Falavam da viúva e seus chifres e de como sabiam desde o início da traição e nada falaram. E claro não podiam deixar de falar do quanto a Morte é brutal, terrível, sem compaixão, fria e o quanto a temem.
E a cada palavra ela revirava seus olhos.
- Ordinárias. - Cruzou seus braços - São tão previsíveis, nunca trocam o disco!
Há séculos ouvindo o quão cruel era, ela criou uma casca, por fora fingia não ligar mas por dentro sentia um turbilhão de emoções, queria ser inabalável mas já estava cansada de ser temida e odiada.
- Esse sofrimento é culpa da morte. - Gritava a viúva.
De todas as terríveis atribuições a seu respeito, culpada era de longe sua favorita, ao contrário, Morte jamais entendeu o motivo de a culparem pelas escolhas que as pessoas faziam, ou simplesmente por fazer aquilo pelo qual ela foi criada.
Presa nesses sentimentos ela mantinha os olhos, por trás das lentes escuras, fixos na viúva, que estava para começar o maior espetáculo dramático que todos os presentes podiam imaginar.
A mulher mediana, já desgrenhada por causa de sua histérica tristeza, agora se aproximava do falecido e se debruçava, levantava e debruçava de novo a cada grito que dava, sem perceber que toda vez que repetia esse padrão o suporte que segurava o caixão cedia, até que não aguentou o peso e quebrou.
O caixão, ainda aberto, caiu na cova levando a viúva junto, que agora chegava ao ápice de seu drama.
- SOCORRO, EU NÃO QUERO MORRER, NÃO! ME TIRA DAQUI POR TUDO DE MAIS SAGRADO!
A Morte ao assistir tal cena caiu na gargalhada. Mas antes que pudesse ver a pobre viúva sendo retirada do buraco, seu relógio disparou o alarme discreto, sinalizando que era hora de acompanhar outra travessia.
Em seu dispositivo TecDest* ela podia ver a localização da próxima alma.
Unidade neonatal do Hospital San Juan de Dios, na Costa Rica.
- Droga na melhor parte. - Descruzou as pernas e num piscar de olhos não estava mais sobre as asas da estátua.

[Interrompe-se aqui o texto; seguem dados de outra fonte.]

Lemma case_d4_spec C b X pa pv N sa sv D n σ :
  let S := mk b BLACK N sa sv D in
  repr (plug C (mk b RED X pa pv S)) σ → rb n X → rb n N → rb n D → red N = false → red D = false → ctx_rb (Datatypes.S n) (Frame b RED pa pv S :: C) →
  wp (case_d4 pa sa) (fun _ => fixed (plug C (mk b RED X pa pv S))) σ.
Proof.
  intros S HR HX HN HD Hr Hd HC. unfold case_d4, S in *. clear S. rewrite mk_swap, <- plug_frame in HR.
  wp_step. eapply set_color_spec; [exact HR|]. intros σ1 H1. rewrite plug_frame in H1.
  eapply set_color_spec; [exact H1|]. intros σ2 H2. eexists. split; [exact H2|]. split.
  - apply plug_rb. exists (S n). cbn in HC. rewrite red_mk, rb_mk_black, rb_mk_red. split_and!; try done; tauto.
  - apply plug_items_eq. rewrite !items_mk. destruct b; by list_simplifier.
Qed.

Lemma case_d3_spec C b X pa pv N sa sv D n σ :
  let S := mk b RED N sa sv D in
  repr (plug C (mk b BLACK X pa pv S)) σ → rb n X → rb (Datatypes.S n) S → ctx_rb (Datatypes.S n) (Frame b BLACK pa pv S :: C) →
  wp (case_d3 None t b pa sa (addr N)) (fun _ => fixed (plug C (mk b BLACK X pa pv S))) σ.
Proof.
  intros S HR HX HS HC. unfold case_d3, S in *. clear S. rewrite rb_mk_red in HS. destruct HS as (Hn & Hd & HN & HD).
  wp_step. eapply rotate_spec; [exact HR|]. intros σ1 H1. rewrite <- plug_frame in H1.
  wp_step. eapply set_color_spec; [exact H1|]. intros σ2 H2. rewrite plug_frame in H2.
  wp_step. eapply set_color_spec; [exact H2|]. intros σ3 H3. rewrite <- plug_frame in H3. clear H1 H2.
  destruct (black_inv n N b HN Hn) as (n1 & na & nv & n2 & -> & Hn1 & Hn2). rewrite addr_mk.
  assert (∀ τ, fixed (plug (Frame b BLACK sa sv D :: C) (mk b RED X pa pv (mk b BLACK n1 na nv n2))) τ →
    fixed (plug C (mk b BLACK X pa pv (mk b RED (mk b BLACK n1 na nv n2) sa sv D))) τ) as Hfix.
  { intros τ. rewrite plug_frame. apply fixed_items, plug_items_eq. rewrite !items_mk. destruct b; by list_simplifier. }
  assert (ctx_rb (S n) (Frame b RED pa pv (mk b BLACK n1 na nv n2) :: Frame b BLACK sa sv D :: C)) as HC'.
  { destruct HC as [_ HC]. cbn [ctx_rb fr_sib fr_color hole_black]. rewrite red_mk, rb_mk_black. by split_and!. }
  pose proof H3 as HS. rewrite mk_swap, <- plug_frame in HS. destruct (repr_node _ _ _ _ _ _ _ _ HS) as [Es _].
  wp_step. eapply wp_get_wnode; [exact Es|]. replace (if b then right _ else _) with (addr n2) by by destruct b.
  pose proof HS as HS2. rewrite (mk_swap b BLACK), <- plug_frame in HS2. rewrite <- plug_frame in HS.
  wp_step. eapply is_red_spec; [exact HS2|]. destruct (red n2) eqn:E2.
  { eapply wp_mono; [by eapply case_d6_spec|]. intros []. exact Hfix. }
  wp_step. eapply wp_get_wnode; [exact Es|]. replace (if b then left _ else _) with (addr n1) by by destruct b.
  wp_step. eapply is_red_spec; [exact HS|]. destruct (red n1) eqn:E1.
  - eapply wp_mono; [by eapply case_d5_spec|]. intros []. exact Hfix.
  - eapply wp_mono; [by eapply case_d4_spec|]. intros []. exact Hfix.
Qed.
(** The sibling of a place that misses a black node is a node. *)
Lemma sibling n f C : ctx_rb (S n) (f :: C) → ∃ sc s1 sa sv s2, fr_sib f = mk (fr_left f) sc s1 sa sv s2.
Proof.
  intros [H _]. destruct (fr_sib f) as [|c l a v r]; [done|]. destruct (fr_left f); [by exists c, l, a, v, r|by exists c, r, a, v, l].
Qed.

Estando agora em solo Costa Riquenho, ela aproveitou para checar com mais calma todas as informações da Alma em questão
*Tecnologia dos destinos = igual a um smartphone
•Nome: (não registrado) chamado pelos pais por Thomáz
•Idade: 3 días de existência
•Situação: Primeiro filho de seus pais.
Ingeriu líquido durante seu parto que provocou uma infecção intestinal resultando a necessidade de cirurgia.
•Hora da travessia: 17:30
•Motivo em laudo humano: não resiste às complicações durante cirurgia.

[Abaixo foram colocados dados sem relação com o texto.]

(* ===== verification/WmemTreeForest.v ===== *)
(** * Red-black trees of wmem: many trees in one heap

    The trees of a heap as finite maps ([wforest]): their nodes are distinct, and every
    node of the heap is in one of them.  The operations of wmem_tree.c on one of them. *)

From stdpp Require Import base numbers gmap list sorting.
From S2P Require Import Prelude CMem WmemTree WmemTreeRep WmemTreeRB WmemTreeRemove WmemTreeSearch WmemTreeNear WmemTreeOps.
Open Scope Z_scope.
#[local] Set Warnings "-clear-no-such-hyp".

(** ** Removing a key *)

(** The tree has become [m]; the nodes that it has lost are freed. *)
Definition updated (σ : theap) (L : list Z) (t : Z) (m : gmap Z Z) (τ : theap) : Prop :=
  ∃ T, repr σ L t T τ ∧ rbtree T ∧ ordered T ∧ absmap T = m ∧ plain (items T) ∧ ∀ a, a ∈ L → a ∈ addrs T ∨ nodes τ !! a = None.

Lemma wmem_tree_remove32_spec t T σ k :
  repr σ (addrs T) t T σ → rbtree T → ordered T → plain (items T) → t ≠ NULL →
  wp (wmem_tree_remove32 None t k) (fun x τ => x = default NULL (absmap T !! k) ∧ updated σ (addrs T) t (delete k (absmap T)) τ) σ.
Proof.
  intros HR Hrb Ho Hpl Ht. unfold wmem_tree_remove32. wp_step. eapply wp_mono; [by eapply wmem_tree_lookup32_node_spec|].
  intros x τ [-> [[-> Hn]|(Hx & C & c & l & v & r & HF & Hk)]].
  { cbn [Z.eqb NULL]. wp_step. rewrite Hn. split; [done|]. exists T. rewrite delete_id by done. split_and!; auto. }
  rewrite (proj2 (Z.eqb_neq x NULL) Hx). rewrite (focus_found k C c l x v r T) by done. destruct HF as [<- _].
  destruct (repr_node C true c l x v r σ HR) as [Ex _]. wp_step. eapply wp_get_wnode; [exact Ex|]. cbn [it].
  wp_step. eapply wp_mono; [by eapply rb_remove_node_spec|]. intros [] τ (T' & y & H1 & H2 & H3 & H4 & H5 & H6). wp_step. split; [done|]. specialize (H6 Hpl).
  exists T'. pose proof (ordered_nodup _ Ho) as Hd. unfold ordered_by, absmap in *. rewrite plug_items in *. cbn [items] in *.
  rewrite <- !app_assoc in *. cbn [app] in *. rewrite !app_assoc in *. rewrite !kvs_app, !keysof_app in *. subst k. split_and!; [done|done|..].
  - rewrite <- kvs_keys, H3, fmap_app, !fmap_app, !kvs_keys, <- (keysof_app (items r)). exact (sorted_delete _ _ _ Ho).
  - rewrite H3, <- (kvs_app (items r)). exact (kv_delete _ _ _ _ Hd).
  - done.
  - intros a Ha. rewrite H4 in Ha. apply elem_of_cons in Ha as [->|Ha]; auto.
Qed.

Lemma inserted_updated `{WmemNew} t T σ m k x τ :
  plain (items T) → inserted (t := t) (T := T) (σ := σ) false m k x τ →
  updated σ (new_node σ :: addrs T) t m τ ∧ ∃ n, nodes τ !! x = Some n ∧ m !! k = Some (data (it n)).
Proof.
  intros Hpl (T' & n & H1 & H2 & H3 & H4 & H5 & H6 & H7 & H8 & H9). split; [|eauto]. exists T'. split_and!; auto.
  intros a Ha. apply elem_of_cons in Ha as [->|Ha]; auto.
Qed.

(** ** Heaps *)

Record forest (F : gmap Z tree) (σ : theap) : Prop := {
  fo_tree : ∀ t T, F !! t = Some T → t ≠ NULL ∧ repr σ (addrs T) t T σ ∧ rbtree T ∧ ordered T ∧ plain (items T);
  fo_disj : ∀ t1 t2 T1 T2 a, t1 ≠ t2 → F !! t1 = Some T1 → F !! t2 = Some T2 → a ∈ addrs T1 → a ∉ addrs T2;
  fo_nodes : ∀ a n, nodes σ !! a = Some n → ∃ t T, F !! t = Some T ∧ a ∈ addrs T;
  fo_trees : dom (trees σ) = dom F
}.
Definition wforest (M : gmap Z (gmap Z Z)) (σ : theap) : Prop := ∃ F, forest F σ ∧ absmap <$> F = M.

Lemma stored_alloc m T a : ∀ p, stored m p T → a ∈ addrs T → is_Some (m !! a).
Proof.
  intros p Hs Ha. rewrite <- items_addrs, list_elem_of_fmap in Ha. destruct Ha as ([x v] & -> & Hi).
  destruct (stored_item _ _ _ _ _ Hs Hi) as (n & Hn & _). eauto.
Qed.

Lemma repr_frame_rule σ σ' t T τ :
  repr σ (addrs T) t T σ → trees τ !! t = trees σ !! t → (∀ a, a ∈ addrs T → nodes τ !! a = nodes σ !! a) → σ' = τ → repr σ' (addrs T) t T τ.
Proof.
  intros [H1 H2 H3 H4 H5 H6 H7 H8] Et En ->. split; try done; [by rewrite Et|]. by eapply wstored_ext.
Qed.

(** One tree changes, with nodes that are its own or new. *)
Lemma forest_update F σ t T L m τ :
  forest F σ → F !! t = Some T → (∀ a, a ∈ addrs T → a ∈ L) → (∀ a, a ∈ L → a ∈ addrs T ∨ nodes σ !! a = None) →
  updated σ L t m τ → ∃ T', forest (<[t := T']> F) τ ∧ absmap T' = m.
Proof.
  intros [F1 F2 F3 F4] Ht HL Hnew (T' & H1 & H2 & H3 & H4 & Hpl & H5). exists T'. split; [|done].
  assert (∀ t2 T2 a, t2 ≠ t → F !! t2 = Some T2 → a ∈ addrs T2 → a ∉ L) as Hout.
  { intros t2 T2 a Hne E2 Ha HaL. destruct (Hnew a HaL) as [HaT|HaN]; [by eapply (F2 t2 t)|].
    destruct (F1 t2 T2 E2) as (_ & R2 & _). destruct (stored_alloc _ _ _ _ (rp_stored _ _ _ _ _ R2) Ha) as [n Hn]. congruence. }
  split.
  - intros t2 T2. destruct (decide (t2 = t)) as [->|Hne].
    + rewrite lookup_insert_eq. intros [= <-]. destruct (F1 t T Ht) as (Hn & _). split_and!; try done. by eapply repr_self.
    + rewrite lookup_insert_ne by done. intros E2. destruct (F1 t2 T2 E2) as (K1 & K2 & K3 & K4 & K5). split_and!; try done.
      eapply repr_frame_rule; [exact K2|by apply (rp_trees _ _ _ _ _ H1)| |done]. intros a Ha. apply (rp_nodes _ _ _ _ _ H1). by eapply Hout.
  - intros t1 t2 T1 T2 a Hne. destruct (decide (t1 = t)) as [->|H6]; [rewrite lookup_insert_eq, lookup_insert_ne by done; intros [= <-] E2|].
    + intros Ha Ha2. eapply Hout; [symmetry; exact Hne|exact E2|exact Ha2|]. by apply (rp_sub _ _ _ _ _ H1).
    + rewrite (lookup_insert_ne F t t1) by done. intros E1. destruct (decide (t2 = t)) as [->|H7]; [rewrite lookup_insert_eq; intros [= <-]|].
      * intros Ha Ha2. eapply Hout; [exact H6|exact E1|exact Ha|]. by apply (rp_sub _ _ _ _ _ H1).
      * rewrite lookup_insert_ne by done. intros E2. by eapply (F2 t1 t2).
  - intros a n Hn. destruct (decide (a ∈ L)) as [Ha|Ha].
    + destruct (H5 a Ha) as [HaT|HaN]; [|congruence]. exists t, T'. by rewrite lookup_insert_eq.
    + rewrite (rp_nodes _ _ _ _ _ H1) in Hn by done. destruct (F3 a n Hn) as (t2 & T2 & E2 & Ha2). exists t2, T2.
      rewrite lookup_insert_ne; [done|]. intros <-. rewrite Ht in E2. injection E2 as <-. by apply Ha, HL.
  - rewrite dom_insert_L, <- F4. apply set_eq. intros t2. rewrite elem_of_union, elem_of_singleton, !elem_of_dom.
    destruct (decide (t2 = t)) as [->|Hne]; [rewrite (rp_root _ _ _ _ _ H1); split; eauto|rewrite (rp_trees _ _ _ _ _ H1) by done; tauto].
Qed.

Lemma wforest_lookup M σ t m :
  wforest M σ → M !! t = Some m →
  ∃ F T, forest F σ ∧ absmap <$> F = M ∧ F !! t = Some T ∧ absmap T = m ∧ t ≠ NULL ∧ repr σ (addrs T) t T σ ∧ rbtree T ∧ ordered T ∧ plain (items T).
Proof.
  intros (F & HF & <-) Ht. rewrite lookup_fmap in Ht. destruct (F !! t) as [T|] eqn:E; [|done]. injection Ht as <-.
  destruct (fo_tree _ _ HF t T E) as (? & ? & ? & ? & ?). exists F, T. by split_and!.
Qed.
Lemma absmap_size T : ordered T → Z.of_nat (size (absmap T)) = lenZ (addrs T).
Proof.
  intros Ho. unfold absmap, lenZ. rewrite <- length_map_to_list, map_to_list_to_map by by apply ordered_nodup.
  unfold kvs. rewrite length_fmap, <- items_addrs. by rewrite length_fmap.
Qed.

(** ** Operations on one tree of the heap *)

Section Client.
Context `{WmemNew}.
Implicit Types (M : gmap Z (gmap Z Z)) (σ : theap) (m : gmap Z Z).

Lemma wforest_update M σ t F T L m' τ :
  forest F σ → absmap <$> F = M → F !! t = Some T → (∀ a, a ∈ addrs T → a ∈ L) → (∀ a, a ∈ L → a ∈ addrs T ∨ nodes σ !! a = None) →
  updated σ L t m' τ → wforest (<[t := m']> M) τ.
Proof.
  intros HF <- Ht HL Hnew Hu. destruct (forest_update F σ t T L m' τ HF Ht HL Hnew Hu) as (T' & HF' & <-).
  exists (<[t := T']> F). split; [done|]. apply fmap_insert.
Qed.

Lemma insert32_client M σ t m k d :
  wforest M σ → M !! t = Some m → new_node σ ≠ NULL → Z.of_nat (size m) + 1 < 4294967296 →
  wp (wmem_tree_insert32 None t k d) (fun _ => wforest (<[t := <[k := d]> m]> M)) σ.
Proof.
  intros HM Ht Hnew Hs. destruct (wforest_lookup _ _ _ _ HM Ht) as (F & T & HF & EM & ET & <- & Hn & HR & Hrb & Ho & Hpl). rewrite absmap_size in Hs by done.
  unfold wmem_tree_insert32, lookup_or_insert32. wp_step. wp_step. eapply wp_mono; [by eapply lookup_or_insert32_node_spec|].
  intros x τ Hi. destruct (inserted_updated _ _ _ _ _ _ _ Hpl Hi) as [Hu (n & Hx & Hd)]. wp_step. eapply wp_get_wnode; [exact Hx|]. wp_step. wp_step.
  assert (put true k d (absmap T) = <[k := d]> (absmap T)) as Hput by (unfold put; by destruct (absmap T !! k)). rewrite Hput in Hu.
  eapply wforest_update; [exact HF|exact EM|exact ET| | |exact Hu]; [by right|]. intros a Ha. apply elem_of_cons in Ha as [->|Ha]; [right|by left]. by apply new_node_fresh.
Qed.

Lemma remove32_client M σ t m k :
  wforest M σ → M !! t = Some m →
  wp (wmem_tree_remove32 None t k) (fun x τ => x = default NULL (m !! k) ∧ wforest (<[t := delete k m]> M) τ) σ.
Proof.
  intros HM Ht. destruct (wforest_lookup _ _ _ _ HM Ht) as (F & T & HF & EM & ET & <- & Hn & HR & Hrb & Ho & Hpl).
  eapply wp_mono; [by eapply wmem_tree_remove32_spec|]. intros x τ [-> Hu]. split; [done|]. eapply wforest_update; [exact HF|exact EM|exact ET| | |exact Hu]; auto.
Qed.

Lemma lookup32_client M σ t m k :
  wforest M σ → M !! t = Some m → wp (wmem_tree_lookup32 t k) (fun x τ => x = default NULL (m !! k) ∧ τ = σ) σ.
Proof.
  intros HM Ht. destruct (wforest_lookup _ _ _ _ HM Ht) as (F & T & HF & EM & ET & <- & Hn & HR & Hrb & Ho & Hpl). by eapply wmem_tree_lookup32_spec.
Qed.
Lemma contains32_client M σ t m k :
  wforest M σ → M !! t = Some m → wp (wmem_tree_contains32 t k) (fun x τ => x = bool_decide (is_Some (m !! k)) ∧ τ = σ) σ.
Proof.
  intros HM Ht. destruct (wforest_lookup _ _ _ _ HM Ht) as (F & T & HF & EM & ET & <- & Hn & HR & Hrb & Ho & Hpl). by eapply wmem_tree_contains32_spec.
Qed.
Lemma is_empty_client M σ t m :
  wforest M σ → M !! t = Some m → wp (wmem_tree_is_empty t) (fun x τ => x = bool_decide (m = ∅) ∧ τ = σ) σ.
Proof.
  intros HM Ht. destruct (wforest_lookup _ _ _ _ HM Ht) as (F & T & HF & EM & ET & <- & Hn & HR & Hrb & Ho & Hpl). unfold wmem_tree_is_empty.
  wp_step. eapply wp_get_tree; [exact (rp_root _ _ _ _ _ HR)|]. wp_step. cbn [root]. rewrite (repr_null [] T σ HR : (addr T =? NULL) = _). split; [|done].
  pose proof (absmap_size T Ho) as Hs. destruct T; [done|]. symmetry. apply bool_decide_false. intros E. rewrite E, map_size_empty in Hs. unfold lenZ in Hs. cbn [addrs length] in Hs. lia.
Qed.
Lemma tree_new_client M σ :
  wforest M σ → new_tree σ ≠ NULL → wp wmem_tree_new (fun t τ => t = new_tree σ ∧ M !! t = None ∧ wforest (<[t := ∅]> M) τ) σ.
Proof.
  intros (F & HF & <-) Hn. unfold wmem_tree_new. wp_step. wp_step. rewrite (proj2 (Z.eqb_neq _ NULL) Hn). wp_step. apply wp_modify. wp_step.
  assert (F !! new_tree σ = None) as HN.
  { apply not_elem_of_dom. rewrite <- (fo_trees _ _ HF). apply not_elem_of_dom. by apply new_tree_fresh. }
  split_and!; [done|by rewrite lookup_fmap, HN|]. exists (<[new_tree σ := Leaf]> F). split; [|by rewrite fmap_insert].
  destruct HF as [F1 F2 F3 F4]. split; cbn [trees nodes].
  - intros t T. destruct (decide (t = new_tree σ)) as [->|Hne].
    + rewrite lookup_insert_eq. intros [= <-]. split_and!; [done| |split; [done|by exists O]|constructor|constructor].
      split; cbn; try done; [apply lookup_insert_eq|constructor|apply not_elem_of_nil].
    + rewrite lookup_insert_ne by done. intros E. destruct (F1 t T E) as (K1 & K2 & K3 & K4 & K5). split_and!; try done.
      eapply repr_frame_rule; [exact K2|cbn [trees]; by rewrite lookup_insert_ne|done..].
  - intros t1 t2 T1 T2 a Hne. destruct (decide (t1 = new_tree σ)) as [->|H1]; [rewrite lookup_insert_eq; intros [= <-] _ Ha; by apply elem_of_nil in Ha|].
    rewrite (lookup_insert_ne F _ t1) by done. intros E1. destruct (decide (t2 = new_tree σ)) as [->|H2].
    + rewrite lookup_insert_eq. intros [= <-] _. apply not_elem_of_nil.
    + rewrite lookup_insert_ne by done. by eapply (F2 t1 t2).
  - intros a n Ha. destruct (F3 a n Ha) as (t & T & E & Hin). exists t, T. rewrite lookup_insert_ne by congruence. done.
  - by rewrite !dom_insert_L, F4.
Qed.

(** The entry with the greatest key up to [k], or with the least from [k] on. *)
Definition greatest_le (m : gmap Z Z) (k : Z) (r : Z * option Z) : Prop :=
  match r with
  | (d, Some k') => m !! k' = Some d ∧ k' <= k ∧ ∀ k'', is_Some (m !! k'') → k'' <= k → k'' <= k'
  | (d, None) => d = NULL ∧ ∀ k'', is_Some (m !! k'') → k < k''
  end.
Definition least_ge (m : gmap Z Z) (k : Z) (r : Z * option Z) : Prop :=
  match r with
  | (d, Some k') => m !! k' = Some d ∧ k <= k' ∧ ∀ k'', is_Some (m !! k'') → k <= k'' → k' <= k''
  | (d, None) => d = NULL ∧ ∀ k'', is_Some (m !! k'') → k'' < k
  end.

Lemma le_full_client M σ t m k :
  wforest M σ → M !! t = Some m → wp (wmem_tree_lookup32_le_full t k) (fun r τ => greatest_le m k r ∧ τ = σ) σ.
Proof.
  intros HM Ht. destruct (wforest_lookup _ _ _ _ HM Ht) as (F & T & HF & EM & ET & <- & Hn & HR & Hrb & Ho & Hpl).
  unfold wmem_tree_lookup32_le_full, full_of. wp_step. eapply wp_mono; [by eapply wmem_tree_lookup32_le_node_spec|].
  intros x τ [-> [[-> Hk]|(v & (Hx & Hm & n & En & <-) & H1 & H2)]]; [cbn [Z.eqb NULL]; by wp_step|].
  rewrite (proj2 (Z.eqb_neq x NULL) Hx). wp_step. eapply wp_get_wnode; [exact En|]. by wp_step.
Qed.
Lemma ge_full_client M σ t m k :
  wforest M σ → M !! t = Some m → wp (wmem_tree_lookup32_ge_full t k) (fun r τ => least_ge m k r ∧ τ = σ) σ.
Proof.
  intros HM Ht. destruct (wforest_lookup _ _ _ _ HM Ht) as (F & T & HF & EM & ET & <- & Hn & HR & Hrb & Ho & Hpl).
  unfold wmem_tree_lookup32_ge_full, full_of. wp_step. eapply wp_mono; [by eapply wmem_tree_lookup32_ge_node_spec|].
  intros x τ [-> [[-> Hk]|(v & (Hx & Hm & n & En & <-) & H1 & H2)]]; [cbn [Z.eqb NULL]; by wp_step|].
  rewrite (proj2 (Z.eqb_neq x NULL) Hx). wp_step. eapply wp_get_wnode; [exact En|]. by wp_step.
Qed.
End Client.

•Motivo do destino: A alma a realizar a travessia, não necessita de experiências terrenas, devido a seu histórico de perfeição na pré-existência precisa apenas de um corpo para um dia ressurgir na manhã dos justos.
Ao ler as informações, como de costume, notou que faltavam 30 minutos até a travessia começar.
Ela observou os médicos aflitos, porém muito atentos.
Buscou em seu TecDest se ela havia disponibilizado opções extra, mas devido ao histórico perfeito do Pré-Vida da alma, não tinha chance de a Morte apelar por uma dádiva do Infinito.
- Droga. Detesto levar almas jovens... - bufou.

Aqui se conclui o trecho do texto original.